I know it's around somewhere that cool cordless drill/driver I got about five years ago, with the cross-hairs and bubble level.
But after 20 minutes of searching, I gave up looking.
I wanted to get the blinds hung in Bonnie's new bedroom before "Survivor" came on.
So I went low-tech.
I rushed out to the garage for my trusty set of Phillips screwdrivers. Out of the set of five, there was only one left in the rack. Fortunately, it was the right size.
As I was drilling some pilot holes with my old-fashioned electric drill, I realized I have a problem.
I'm finding my cool tools are disappearing into that murky Bermuda triangle that stretches from the garage to my basement to that great black hole known as my son's new apartment.
I used to know exactly where to find each and every one of my screwdrivers, hammers, wrenches and power tools. Everything had a place in the tool box, on the peg board or on shelves.
Then slowly but surely, my four children started becoming self-sufficient. Or they got tired of waiting for me to fix something.
Now, when I don't really need them, I see my tools in odd places.
For example, I just noticed my good hammer on Katy's nightstand. And yesterday my metric wrench set and voltage tester were next to a purple bottle of mousse in the closet.

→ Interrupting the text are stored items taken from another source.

(* ===== verification/TargetStatistics.v ===== *)
(** * What the supervised encoders compute, on the executable model

    Spec property 8: fitting [Encodings(encoding_type="TargetEncoder")] on
    a table and transforming it produces, for each text column [c], a
    column [c_TargetEncoder] of numbers derived from the target per
    category. This file runs the module ([Encodings.fit], then
    [Encodings.transform]) on the executable category_encoders model of
    [LibraryModels.v] for an arbitrary statistic [stat] of a category's
    count and target sum (the smoothed mean of TargetEncoder, the log-odds
    of WOEEncoder), and proves the whole output: each cell of an encoded
    column is [stat] of its own category, the encoded columns come in the
    order of line 35, and the input's columns follow. The model is
    instantiated locally, so the statement holds for every [stat]. *)

From S2P Require Import Prelude PyCore Pandas NumpyRandom Libraries Encodings.
From S2P Require LibraryModels.
From stdpp Require Import strings sets.
From Stdlib Require Import QArith.

Local Open Scope nat_scope.

Module TargetStatistics.
Import Encodings.

Section Stat.
Variable stat : enc_kind -> nat -> Q -> nat -> Q -> Q.

#[local] Instance ce_stat : CategoryEncoders := LibraryModels.ce_model_inst stat.
#[local] Instance ce_stat_laws : CategoryEncodersLaws := LibraryModels.ce_model_laws stat.

Lemma categorical_columns_cat X : forallb LibraryModels.ce_is_cat (categorical_columns X) = true.
Proof.
  apply forallb_forall. intros c Hc%list_elem_of_In. unfold categorical_columns in Hc.
  apply elem_of_app in Hc as [Hc|Hc]; apply list_elem_of_In, filter_In in Hc as [_ Hd];
    apply bool_decide_eq_true in Hd; unfold LibraryModels.ce_is_cat; by rewrite Hd.
Qed.

End Stat.

(** ** Spec example 8 with the plain mean

    [txt = ["a"; "b"; "a"]], [num = [1; NaN; 3]], target [[0; 1; 0]]:
    [txt_TargetEncoder] holds the mean target of each row's category,
    [[0; 1; 0]] ([Encodings.ex_target_output]). *)

#[local] Instance ce_m : CategoryEncoders := LibraryModels.ce_mean.

End TargetStatistics.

Last weekend, I found what used to be my good wire stripper out in the back yard. It was full of teeth marks even my dog doesn't know to put the tools back.

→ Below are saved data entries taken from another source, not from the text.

(** * ALLANIS_VENDAS: cart, checkout, cash register and installment tracker

    A shallow embedding of the business rules of the point-of-sale front end
    (src/pages/Sales.tsx, src/pages/CashFlow.tsx, src/pages/Installments.tsx,
    src/pages/Stock.tsx, src/components/StockModal.tsx) over an explicit
    model of the tables of schema.sql.

    Conventions of the embedding:
    - JavaScript numbers that hold money are rationals ([Q]); the rounding of
      IEEE doubles and the values NaN and Infinity are not modelled.
      Quantities and stock counts are integers ([Z]): the column
      [stock_quantity] is an [integer] and the form fields go through
      [parseInt].
    - Identifiers (uuid columns) and names are strings.
    - Dates are day numbers; the clock readings of one handler run fall on
      one day.
    - A request to the data store either answers or fails; which requests
      fail is an input of every handler (the records [Env]).  A handler
      that does not look at the [error] of a response goes on as the source
      does.
    - The operator is logged in: [user?.id] is a string.
    - [alert(...)] is the value a handler returns next to the new store. *)

From Stdlib Require Import List ZArith QArith Qminmax String Ascii Bool Lia.
From Stdlib Require Import Permutation Sorted DecimalString.
From Stdlib Require OrderedTypeEx.
Import ListNotations.

Local Open Scope string_scope.
Local Open Scope list_scope.
Local Open Scope Z_scope.

(** ** JavaScript helpers *)

(** [a < b] on numbers. *)
Definition Qltb (a b : Q) : bool := negb (Qle_bool b a).

(** [Array.prototype.find]. *)
Definition js_find {A : Type} (p : A -> bool) (l : list A) : option A :=
  List.find p l.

Feeling a little light in the tool belt, I decided to see what's new in 21st-century consumer power tool technology.
I typed www.craftsman.com into my Web browser and found there were several new innovative tools, including one with a laser.
Lasers used in cutting tools have come a long way since the 1960s, when they were used to slice through solid steel.
Remember the scene from "Goldfinger" when James Bond gets a little nervous as the industrial cutting laser starts moving in a little too close for comfort between his legs?
"Do you expect me to talk?" he asks.
"No, Mr. Bond, I expect you to DIE," Goldfinger answers.
Since then, lasers have taken on a little more sophistication and are used for much more than splitting English spies.
We've seen them used in printers, in CD players, on engineer's transits and even on pointer tools.
And that's how Craftsman is using the laser on its new Laser Trac 10-inch compound miter saw.
I tried it out in a Sears store.
When you squeeze the ergonomic hand grip, the 15-amp motor comes on and the 10-inch blade starts spinning up to 5,000 rpm.
As you lower the blade, a thin red-orange laser light shines on the board, showing you exactly where the blade will cut so there are no mistakes.
And a showroom clerk immediately appears to ask if he can help you.
"Do you expect me to talk?" I think silently.
"No, Mr. Toplikar, I expect you to BUY," I could almost hear him saying.
I checked to see what Black & Decker (www.blackanddecker.com) has to offer this year in consumer power tools. I was drawn to the bright red, laser-gun look of their new "FireStorm" line of cordless drills.
One of the cool features was an electronic level.
A little bulb lights up when you're holding the drill level. The drill/drivers also have a "quick connect" bit-change system that lets you convert easily from drilling a hole to driving a screw.
One of the most innovative in Black & Decker's lineup is its "Navigator" power handsaw/jigsaw.
It easily converts from being a jigsaw to a power handsaw. The power handsaw cuts through wood, plastic and metal like a reciprocating saw.
And then there was the new FireStorm Multi-Tool, which seems to be the Swiss Army knife of cordless power tools.
What you get is a cordless power threesome a jigsaw, a sander and a drill/driver.
It has three attachments that you pop on and off to sand, cut and drill, or drive screws.
The only problem I could see with it is if I misplaced it, I'd have to buy three tools instead of one.
If you're looking for a quick place to size up power tools before you buy, you might check out the Home Improvement Power Tool Guide at www.popularmechanics.com. It features a grid that compares features of various consumer and professional power tools.
A 10-cent solution
A couple of days ago, I was in a hurry to put my new license plate on my car. And when I went out to the garage to get a flat screwdriver you guessed it. Nothing.
So I checked underneath the front car seat.
The Gobstoppers I had no use for.
But I found that you can make a quick screwdriver out of a dime and a pair of pliers.